Vernolide-A inhibits radiation-induced hypoxia-mediated tumor angiogenesis by regulating HIF-1α, MMP-2, MMP-9, and VEGF.

We investigated the effect of vernolide-A on the inhibition of radiation-induced tumor angiogenesis in C57BL/6 mice. Vernolide-A administration significantly reduced the tumor volume of radiation-exposed mice. Serum vascular endothelial growth factor (VEGF) levels were drastically elevated during tumor progression and irradiation and were significantly reduced by treatment with vernolide-A. Immunohistochemical analysis also revealed reduced vascular density after treatment with vernolide-A, and 3H-thymidine incorporation assay and soft agar assay showed that vernolide-A could inhibit the proliferation of B16F-10 melanoma cells in vitro along with radiation.
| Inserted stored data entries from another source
Lemma msgs_step D got R a op :
  msgs_at D got R a → op_ok op → reads_msgs op →
  ∃ out R' a' got', rcv_step uninit decrypt C op R = Some (out, R') ∧ msgs_at (D ++ reads [out]) got' R' a' ∧
    stored_by out got got' ∧ a <= a'.
Proof.
  intros (k & ps & H & Hk & E) Hop Hr. destruct (match op with ReadMsg _ _ => true | _ => false end) eqn:Erd.
  - destruct op as [| | | |now n]; try done. cbn [op_ok reads_msgs] in Hop, Hr.
    assert ((∃ m, msgs !! k = Some m ∧ (length m <= length ps)%nat) ∨ ∀ m, msgs !! k = Some m → (length ps < length m)%nat)
      as [(m & Hm & Hl)|Hno].
    { destruct (msgs !! k) as [m|]; [|by right]. destruct (decide (length m <= length ps)%nat); [left; by exists m|].
      right. intros ? [= <-]. lia. }
    + destruct (read_whole now n R k a ps got m H Hm Hl) as (R' & -> & H'); [by apply (proj1 (Forall_lookup _ _) Hr k)|done|].
      eexists _, R', a, got. split; [done|]. split; [|by split; [apply not_stored|]]. exists (S k), (drop (length m) ps).
      split; [done|]. split; [by apply lookup_lt_Some in Hm|]. rewrite filter_app, E. cbn [reads omap list_omap].
      rewrite filter_cons_True, filter_nil by (apply msg_not_empty; by apply (proj1 (Forall_lookup _ _) Hmsgs k)).
      by rewrite (take_S_r _ _ _ Hm), fmap_app.
    + destruct (read_nothing now n R k a ps got H Hk) as (R' & -> & H'); [done..|].
      eexists _, R', a, got. split; [done|]. split; [|by split; [apply not_stored|]]. exists k, ps.
      split; [done|]. split; [done|]. rewrite filter_app, E. cbn [reads omap list_omap]. rewrite filter_cons_False by (by intros []).
      by rewrite filter_nil, app_nil_r.
  - destruct (receive_step op R (begins k) a ps got H Hop) as (out & R' & more & got' & Es & H' & Hmore & Hst & En & Hout); [by destruct op|].
    exists out, R', (a + Z.of_nat (length more)), got'. split; [done|]. split; [|split; [done|lia]]. exists k, (ps ++ more).
    assert (reads [out] = []) as -> by (by destruct out). by rewrite app_nil_r.
Qed.
Lemma msgs_run ops D got R a :
  msgs_at D got R a → Forall op_ok ops → Forall reads_msgs ops →
  ∃ outs R' a' got', rcv_run uninit decrypt C ops R = Some (outs, R') ∧ msgs_at (D ++ reads outs) got' R' a' ∧
    (∀ y, y ∈ got' ↔ y ∈ got ∨ was_stored outs y) ∧ ∀ sent, acks_ok sent R a → confirms_sent sent ops outs → acks_ok [] R' a'.
Proof.
  apply calls_run; [|by apply msgs_step]. intros ? ? ? ? (k & ps & H & _). by eapply holding_ack.
Qed.
End messages.
End calls.
End stream.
Vernolide-A also caused a significant inhibition in the invasion of irradiated B16F-10 melanoma cells across the collagen matrix, and inhibited the radiation-induced gene expression of hypoxia-inducible transcription factor-1α (HIF-1α) and VEGF in B16F-10 cells and VEGF receptor (Flk-1) expression in human umbilical vein endothelial cells. Gelatin zymographic analysis showed that vernolide-A could also inhibit the radiation-induced activation of matrix metalloproteinases (MMPs). Our results indicate that vernolide-A inhibits radiation-induced tumor angiogenesis by regulating HIF-1α, MMP-2, MMP-9, and VEGF.